▶ **TASK STATEMENT**: Word for word, transcribe the records that follow.

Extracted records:
(** Skin quality on exact values. *)
Lemma skin_quality_fin (lm : Basic.Landmarks xreal) (s b c : R) :
  Basic.skin_quality
    (Basic.score lm {| sharpness := Fin s; brightness := Fin b;
                       contrast := Fin c |})
  = Fin (IZR (Spec.round_half_up (Photo.skin_score s b c))).
Proof.
  lazy beta iota zeta delta [Basic.score Basic.skin_quality].
  cbn [sharpness brightness contrast].
  change (lit 50) with (Fin (Q2R 50)) at 1. change (lit 250) with (Fin (Q2R 250)).
  change (lit 20) with (Fin (Q2R 20)). change (lit 70) with (Fin (Q2R 70)).
  change (lit 80) with (Fin (Q2R 80)). change (lit 170) with (Fin (Q2R 170)).
  rewrite !basic_norm_cases by (rewrite !Q2R_int; lra).
  rewrite !Q2R_int. xeval. rewrite !Q2R_int.
  unfold Photo.skin_score, Photo.bright_score, Spec.clamp.
  reflexivity.
Qed.

Lemma skin_score_range s b c : 0 <= Photo.skin_score s b c <= 100.
Proof.
  unfold Photo.skin_score.
  pose proof (normalize_range s 50 250). pose proof (normalize_range c 20 70).
  pose proof (bright_score_range b). lra.
Qed.

Lemma skin_score_mono s b c s' b' c' :
  s <= s' -> c <= c' -> Photo.bright_score b <= Photo.bright_score b' ->
  (Spec.round_half_up (Photo.skin_score s b c)
   <= Spec.round_half_up (Photo.skin_score s' b' c'))%Z.
Proof.
  intros Hs Hc Hb. unfold Spec.round_half_up. apply Zfloor_le.
  pose proof (normalize_mono s s' 50 250). pose proof (normalize_mono c c' 20 70).
  unfold Photo.skin_score. lra.
Qed.

(** Two values of skin quality read as integers. *)
Lemma skin_quality_read (lm : Basic.Landmarks xreal) (s b c : R) (z : Z) :
  Basic.skin_quality
    (Basic.score lm {| sharpness := Fin s; brightness := Fin b;
                       contrast := Fin c |}) = Fin (IZR z) ->
  z = Spec.round_half_up (Photo.skin_score s b c).
Proof.
  rewrite skin_quality_fin. intros [= Hz]. symmetry. now apply eq_IZR.
Qed.

(** X15. Brightness is judged by how far it lies from 125. With sharpness
    and contrast fixed, skin quality does not fall as brightness rises to
    125, is highest at 125, does not rise beyond 125, and is lowest from 80
    down and from 170 up; the warnings and the penalty of a photo of
    brightness [b] are those of a photo of brightness [250 - b].  In
    binary64, with sharpness 200 and contrast 50, brightness 80, 100, 125,
    150 and 170 give skin quality 56, 64, 76, 64 and 56. *)
Theorem brightness_is_judged_around_125 :
  (forall (lm : Basic.Landmarks xreal) (s c : R),
      let skin b :=
        Basic.skin_quality
          (Basic.score lm {| sharpness := Fin s; brightness := Fin b;
                             contrast := Fin c |}) in
      (forall b, exists z : Z, skin b = Fin (IZR z)) /\
      (forall b b' z z',
          b <= b' -> b' <= 125 ->
          skin b = Fin (IZR z) -> skin b' = Fin (IZR z') -> (z <= z')%Z) /\
      (forall b b' z z',
          125 <= b -> b <= b' ->
          skin b = Fin (IZR z) -> skin b' = Fin (IZR z') -> (z' <= z)%Z) /\
      (forall b z z',
          skin b = Fin (IZR z) -> skin 125 = Fin (IZR z') -> (z <= z')%Z) /\
      (forall b b' z z',
          b <= 80 \/ 170 <= b ->
          skin b = Fin (IZR z) -> skin b' = Fin (IZR z') -> (z <= z')%Z)) /\
  (forall (sharp contr : xreal) (b : R),
      Basic.photo_checks
        {| sharpness := sharp; brightness := Fin (250 - b); contrast := contr |}
      = Basic.photo_checks
          {| sharpness := sharp; brightness := Fin b; contrast := contr |}) /\
  (let skin b :=
     Basic.skin_quality
       (Basic.score (basic_landmarks (mesh (N := float) turned_face (200, 200)%Z 478))
                    (quality_of 200 b 50)) in
   skin 80%Z = 56%float /\ skin 100%Z = 64%float /\ skin 125%Z = 76%float /\
   skin 150%Z = 64%float /\ skin 170%Z = 56%float).
Proof.
  split; [|split].
  - intros lm s c skin. subst skin. cbv beta.
    split; [|split; [|split; [|split]]].
    + intros b. eexists. apply skin_quality_fin.
    + intros b b' z z' Hb Hb' Hz Hz'.
      apply skin_quality_read in Hz, Hz'. subst z z'.
      apply skin_score_mono; try lra. now apply bright_score_rises.
    + intros b b' z z' Hb Hb' Hz Hz'.
      apply skin_quality_read in Hz, Hz'. subst z z'.
      apply skin_score_mono; try lra. now apply bright_score_falls.
    + intros b z z' Hz Hz'.
      apply skin_quality_read in Hz, Hz'. subst z z'.
      apply skin_score_mono; try lra.
      rewrite bright_score_peak. apply bright_score_range.
    + intros b b' z z' Hout Hz Hz'.
      apply skin_quality_read in Hz, Hz'. subst z z'.
      apply skin_score_mono; try lra.
      rewrite (bright_score_outside b Hout). apply bright_score_range.
  - intros sharp contr b. unfold Basic.photo_checks.
    cbn [sharpness brightness contrast].
    now rewrite bad_brightness_mirror.
  - cbv zeta. repeat split; vm_compute; reflexivity.
Qed.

▶ **WRITTEN REPLY**:
(** Skin quality on exact values. *)
Lemma skin_quality_fin (lm : Basic.Landmarks xreal) (s b c : R) :
  Basic.skin_quality
    (Basic.score lm {| sharpness := Fin s; brightness := Fin b;
                       contrast := Fin c |})
  = Fin (IZR (Spec.round_half_up (Photo.skin_score s b c))).
Proof.
  lazy beta iota zeta delta [Basic.score Basic.skin_quality].
  cbn [sharpness brightness contrast].
  change (lit 50) with (Fin (Q2R 50)) at 1. change (lit 250) with (Fin (Q2R 250)).
  change (lit 20) with (Fin (Q2R 20)). change (lit 70) with (Fin (Q2R 70)).
  change (lit 80) with (Fin (Q2R 80)). change (lit 170) with (Fin (Q2R 170)).
  rewrite !basic_norm_cases by (rewrite !Q2R_int; lra).
  rewrite !Q2R_int. xeval. rewrite !Q2R_int.
  unfold Photo.skin_score, Photo.bright_score, Spec.clamp.
  reflexivity.
Qed.

Lemma skin_score_range s b c : 0 <= Photo.skin_score s b c <= 100.
Proof.
  unfold Photo.skin_score.
  pose proof (normalize_range s 50 250). pose proof (normalize_range c 20 70).
  pose proof (bright_score_range b). lra.
Qed.

Lemma skin_score_mono s b c s' b' c' :
  s <= s' -> c <= c' -> Photo.bright_score b <= Photo.bright_score b' ->
  (Spec.round_half_up (Photo.skin_score s b c)
   <= Spec.round_half_up (Photo.skin_score s' b' c'))%Z.
Proof.
  intros Hs Hc Hb. unfold Spec.round_half_up. apply Zfloor_le.
  pose proof (normalize_mono s s' 50 250). pose proof (normalize_mono c c' 20 70).
  unfold Photo.skin_score. lra.
Qed.

(** Two values of skin quality read as integers. *)
Lemma skin_quality_read (lm : Basic.Landmarks xreal) (s b c : R) (z : Z) :
  Basic.skin_quality
    (Basic.score lm {| sharpness := Fin s; brightness := Fin b;
                       contrast := Fin c |}) = Fin (IZR z) ->
  z = Spec.round_half_up (Photo.skin_score s b c).
Proof.
  rewrite skin_quality_fin. intros [= Hz]. symmetry. now apply eq_IZR.
Qed.

(** X15. Brightness is judged by how far it lies from 125. With sharpness
    and contrast fixed, skin quality does not fall as brightness rises to
    125, is highest at 125, does not rise beyond 125, and is lowest from 80
    down and from 170 up; the warnings and the penalty of a photo of
    brightness [b] are those of a photo of brightness [250 - b].  In
    binary64, with sharpness 200 and contrast 50, brightness 80, 100, 125,
    150 and 170 give skin quality 56, 64, 76, 64 and 56. *)
Theorem brightness_is_judged_around_125 :
  (forall (lm : Basic.Landmarks xreal) (s c : R),
      let skin b :=
        Basic.skin_quality
          (Basic.score lm {| sharpness := Fin s; brightness := Fin b;
                             contrast := Fin c |}) in
      (forall b, exists z : Z, skin b = Fin (IZR z)) /\
      (forall b b' z z',
          b <= b' -> b' <= 125 ->
          skin b = Fin (IZR z) -> skin b' = Fin (IZR z') -> (z <= z')%Z) /\
      (forall b b' z z',
          125 <= b -> b <= b' ->
          skin b = Fin (IZR z) -> skin b' = Fin (IZR z') -> (z' <= z)%Z) /\
      (forall b z z',
          skin b = Fin (IZR z) -> skin 125 = Fin (IZR z') -> (z <= z')%Z) /\
      (forall b b' z z',
          b <= 80 \/ 170 <= b ->
          skin b = Fin (IZR z) -> skin b' = Fin (IZR z') -> (z <= z')%Z)) /\
  (forall (sharp contr : xreal) (b : R),
      Basic.photo_checks
        {| sharpness := sharp; brightness := Fin (250 - b); contrast := contr |}
      = Basic.photo_checks
          {| sharpness := sharp; brightness := Fin b; contrast := contr |}) /\
  (let skin b :=
     Basic.skin_quality
       (Basic.score (basic_landmarks (mesh (N := float) turned_face (200, 200)%Z 478))
                    (quality_of 200 b 50)) in
   skin 80%Z = 56%float /\ skin 100%Z = 64%float /\ skin 125%Z = 76%float /\
   skin 150%Z = 64%float /\ skin 170%Z = 56%float).
Proof.
  split; [|split].
  - intros lm s c skin. subst skin. cbv beta.
    split; [|split; [|split; [|split]]].
    + intros b. eexists. apply skin_quality_fin.
    + intros b b' z z' Hb Hb' Hz Hz'.
      apply skin_quality_read in Hz, Hz'. subst z z'.
      apply skin_score_mono; try lra. now apply bright_score_rises.
    + intros b b' z z' Hb Hb' Hz Hz'.
      apply skin_quality_read in Hz, Hz'. subst z z'.
      apply skin_score_mono; try lra. now apply bright_score_falls.
    + intros b z z' Hz Hz'.
      apply skin_quality_read in Hz, Hz'. subst z z'.
      apply skin_score_mono; try lra.
      rewrite bright_score_peak. apply bright_score_range.
    + intros b b' z z' Hout Hz Hz'.
      apply skin_quality_read in Hz, Hz'. subst z z'.
      apply skin_score_mono; try lra.
      rewrite (bright_score_outside b Hout). apply bright_score_range.
  - intros sharp contr b. unfold Basic.photo_checks.
    cbn [sharpness brightness contrast].
    now rewrite bad_brightness_mirror.
  - cbv zeta. repeat split; vm_compute; reflexivity.
Qed.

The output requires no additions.